In de onderbouw, klas 1, 2 en 3, ligt het accent op het leren van de basisvormen van bewegen en het verbreden en verdiepen van de bewegingsmogelijkheden van de leerling. In de bovenbouw wordt het onderzoek en ontdekken van de eigen bewegingsvoorkeuren en het vinden van een eigen weg in het ruime aanbod op sportgebied centraal. Er is een breed sportoriëntatieprogramma, om de leerlingen kennis te laten maken met zo veel mogelijk verschillende sporten.

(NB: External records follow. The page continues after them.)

(** * Drinking philosophers: the bottle pool, the sharing graph and the
    thirsty transition of [Assignments/drinking_philosopher.cpp]

    The three classes of the program are embedded as pure functions:
    - [Graph]: a vector of ordered maps, [adjacency_list[philosopher][neighbor]
      = bottle_id];
    - [Bottles]: a vector of owners, [-1] standing for a free bottle; its two
      operations run under the pool's mutex, so a run of the program is a
      sequence of whole calls;
    - [Philosopher]: the state, the id and the bottles needed in this round.

    A C++ call either returns, throws, or leaves the language's defined
    behaviour (an unchecked [operator[]] outside a vector).  The [int]s of
    the program are ids and small counters, never the result of arithmetic
    that could wrap; they are integers of [Z]. *)

From stdpp Require Import base list gmap sets strings sorting.
From Stdlib Require Import ZArith Lia.
From Equations Require Import Equations.

Open Scope Z_scope.

(** ** Outcome of a call *)

Inductive exn : Type := out_of_range.

Inductive outcome (A : Type) : Type :=
| Ret (x : A)      (* the call returns x *)
| Throw (e : exn)  (* an exception reaches the caller *)
| Undef.           (* undefined behaviour *)

Arguments Ret {A} x.
Arguments Throw {A} e.
Arguments Undef {A}.

(** Sequencing of calls; the notation [x ← c; k] is stdpp's. *)
#[export] Instance outcome_bind : MBind outcome := λ A B k c,
  match c with
  | Ret x => k x
  | Throw e => Throw e
  | Undef => Undef
  end.

(** ** std::vector, indexed by an [int] through [operator[]] *)

(** [v[i]] read: no bounds check in the source. *)
Definition vec_get {A : Type} (v : list A) (i : Z) : outcome A :=
  if decide (0 ≤ i) then
    match v !! Z.to_nat i with
    | Some x => Ret x
    | None => Undef
    end
  else Undef.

In de lessen LO werken we met rubrics. Deze helpen de leerling om gericht en kritisch naar het eigen bewegen te kijken en passende individuele doelen te stellen. Ook wordt er soms een beoordeling gegeven. Belangrijk bij de beoordeling is dat de leerling werkt aan progressie op het eigen niveau. De beoordeling geschiedt middels het geven van een O (niet voldoende), V (voldoende) of G (goed). De participatie wordt elke periode beoordeeld met O/V/G aan de hand van een rubric. Voor de excelente leerling is er de mogelijkheid om te streven naar het behalen van een leerjaar-record of zelfs een schoolrecord op bepaalde onderdelen.
De aantallen uren lichamelijke opvoeding verschillen per leerjaar en schoolniveau. In het voortgezet onderwijs (vo) is het vak lichamelijke opvoeding verplicht. De minimumtabel is in 2005 vervallen, maar het vak heeft een beschermde status. Dit betekent dat scholen het aantal uren lichamelijke opvoeding moeten geven dat voor 1 augustus 2005 op het rooster stond.
Volgens de Onderwijsinspectie moet een leerling in het vmbo 2,5 uur per week lichamelijke opvoeding krijgen. Op de havo is dit 2,2 uur en op het vwo is dit 2 uur. Om dit mooi in het lesrooster te krijgen, wordt er iets met deze aantallen gespeeld. Zo kan een leerling in het vmbo in het ene jaar meer uren lichamelijke opvoeding hebben dan in het andere. Op deze manier blijft het gemiddelde behouden.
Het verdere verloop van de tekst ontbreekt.